Таким образом, при переходе от первой стадии (восприятие) ко второй (воображение), сознание из пассивного и созерцающего становится активным, побуждающим и преобразующим. Аналогичное преобразование, но в обратную сторону, происходит при переходе на третью стадию (понимание) -непосредственного усмотрения рядов, когда происходит синтез восприятия и воображения, а понятие становится единством во множестве, на этом уровне сознание синтезирует активность воображения и пассивность восприятия, преобразовательность воображения и фиксируемость данности объекта в восприятии.

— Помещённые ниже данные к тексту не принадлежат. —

(** Raw XML element: tag, [xmlns] declarations (prefix, uri; the empty prefix
    is the default namespace), attributes and children, all names textual.
    Attribute values and character data are held as an XML processor
    delivers them, with character references resolved and line ends
    normalised, not in their escaped spelling. *)
Inductive RawElem :=
  | RawE (rtag : string) (rdecls : list (string * string))
         (rattrs : list (string * string)) (rtext rtail : option string)
         (rchildren : list RawElem).

Inductive xml_content :=
  | XmlDoc (root : RawElem)
  | NotXml (raw : bytes).

(** A file deposited in the output location. *)
Inductive any_file :=
  | AnApk (c : apk_content)
  | AJar (b : bytes).

(** The fixed output location [output_apks]: [shutil.copy2(src, dst)] copies
    into [dst] when it is a directory and onto [dst] otherwise. *)
Inductive out_node :=
  | OutMissing
  | OutDir (files : list (string * any_file))
  | OutFile (f : any_file).

Inductive stage :=
  | SDex2jar | SInstrumentJar | SConvertToDalvik | SRepackage | SApktoolDecode
  | SPatchManifest | SApktoolBuild | SAlign | SSign | SCopyOutputs.

Inductive log_record :=
  | LInfoStart
  | LInfo (s : stage)
  | LError (s : stage) (e : exn)
  | LCritical (e : exn).

(** What the instrumenter only reads: the search path, the bundled assets,
    the input package and whether the disk still accepts data. *)
Record Env := mkEnv {
  which : string -> option string;        (* shutil.which *)
  windows : bool;                          (* platform.system() == "Windows" *)
  receiver_jar : bool;                     (* lib/receiver.jar is a file *)
  agent_jar : bool;                        (* lib/jacocoagent.jar is a file *)
  cli_jar : bool;                          (* lib/jacococli.jar is a file *)
  debug_keystore : bool;                   (* lib/debug.keystore is a file *)
  properties_template : option bytes;      (* templates/jacoco-agent.properties *)
  apk_stem : string;                       (* splitext(basename(apk_path)) *)
  apk_ext : string;
  apk_file : option apk_content;           (* the file at apk_path *)
  disk_full : bool                         (* a write of new data raises OSError *)
}.

(** The executable names held by the instance, rewritten to full paths by
    [check_requirements]. *)
Record Paths := mkPaths {
  JAVA_PATH : string;
  DEX2JAR_PATH : string;
  DX_PATH : string;
  ZIPALIGN_PATH : string;
  APKSIGNER_PATH : string;
  APKTOOL_PATH : string
}.

(** The working directory of one run, one field for each path the program
    computes below it: the paths are taken to name different files (see
    [work_dir_names]). *)
Record Work := mkWork {
  target_apk : option apk_content;               (* target_apk_path *)
  classes_jar : option bytes;                    (* classes_jar_path *)
  dex_dir : option (list (string * dirent));     (* instrumented_dex_path, in os.listdir order *)
  manifest_xml : option xml_content;             (* apktool_manifest_path *)
  apk_copy : option apk_content                  (* target_apk_path + ".copy" *)
}.

Record World := mkWorld {
  env : Env;
  paths : Paths;
  work : Work;
  namespace_map : list (string * string);        (* ElementTree._namespace_map: uri, prefix *)
  output_apks : out_node;
  log : list log_record
}.

Definition set_paths (p : Paths) (w : World) : World :=
  mkWorld (env w) p (work w) (namespace_map w) (output_apks w) (log w).
Definition set_work (k : Work) (w : World) : World :=
  mkWorld (env w) (paths w) k (namespace_map w) (output_apks w) (log w).
Definition set_namespace_map (m : list (string * string)) (w : World) : World :=
  mkWorld (env w) (paths w) (work w) m (output_apks w) (log w).
Definition set_output_apks (o : out_node) (w : World) : World :=
  mkWorld (env w) (paths w) (work w) (namespace_map w) o (log w).
Definition add_log (r : log_record) (w : World) : World :=
  mkWorld (env w) (paths w) (work w) (namespace_map w) (output_apks w) (log w ++ [r]).

Definition set_target_apk (c : option apk_content) (k : Work) : Work :=
  mkWork c (classes_jar k) (dex_dir k) (manifest_xml k) (apk_copy k).
Definition set_dex_dir (d : option (list (string * dirent))) (k : Work) : Work :=
  mkWork (target_apk k) (classes_jar k) d (manifest_xml k) (apk_copy k).
Definition set_manifest_xml (x : option xml_content) (k : Work) : Work :=
  mkWork (target_apk k) (classes_jar k) (dex_dir k) x (apk_copy k).
Definition set_apk_copy (c : option apk_content) (k : Work) : Work :=
  mkWork (target_apk k) (classes_jar k) (dex_dir k) (manifest_xml k) c.

(** ** The monad of the instrumenter: world passing with exceptions *)

Definition M (A : Type) : Type := World -> World * (exn + A).

#[export] Instance M_ret : MRet M := fun A a w => (w, inr a).
#[export] Instance M_bind : MBind M := fun A B f m w =>
  match m w with
  | (w', inl e) => (w', inl e)
  | (w', inr a) => f a w'
  end.

Definition raise {A} (e : exn) : M A := fun w => (w, inl e).
Definition get_world : M World := fun w => (w, inr w).
Definition update (f : World -> World) : M unit := fun w => (f w, inr tt).
Definition lift {A} (r : exn + A) : M A := fun w => (w, r).
Definition logger (r : log_record) : M unit := update (add_log r).

(** [try: body  except Exception as e: logger.error(...); raise]. *)
Definition try_log (s : stage) {A} (body : M A) : M A := fun w =>
  match body w with
  | (w', inl e) => (add_log (LError s e) w', inl e)
  | r => r
  end.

И. Кант в анализе познавательных возможностей феномена стремился ограничиться чувственным созерцанием. Схема Э. Гуссерля позволяет говорить, что сознание как трансцендентальное восприятие-воображение-понимание вбирает в себя основные свойства психики человека в форме диалектики активности-пассивности, созерцания-преобразования и другие. Таким образом, феномен И. Канта и феномен Э. Гуссерля по своей структуре различаются. При этом воображение меняет сам стиль интенции, которая из состояния направленности на предмет, переходит в направленность на некий аналог предмета и предполагает возможность преобразования этого предмета, то есть способно видеть за предметом желания целый ряд аналогичных предметов. Тем самым воображение останавливает непосредственное желание перед выбором одного предмета из целого ряда. Само желание становится сознающим.
Механизм остановки желания оказывается связан с понятийностью и рассуждением о множестве возможных предметов желания. Желание меняется, оно способно «прокручиваться» без непосредственного предмета, хотя бы с целью уточнения предмета желания и образа действия (но не предвосхищающего переживания будущего события). Множественность предметов желания позволяет не действовать в присутствии предмета желания, то есть позволяет отделить активность от предмета, хотя в интенциональности они едины. При этом переживание - первое, что подвергается редукции и удаляется из феномена сознания.
Само желание отделяется от акта исполнения желания. Желание и желание предмета различаются. Расщепление направленности сознания и предмета (содержания) сознания повторяется в желании: происходит расщепление самого желания и предмета (содержания) желания. Это разделение позволяет запустить трансцендентальность желания, когда человек начинает анализировать не столько ситуацию, сколько желание, не столько переживания, сколько закономерности.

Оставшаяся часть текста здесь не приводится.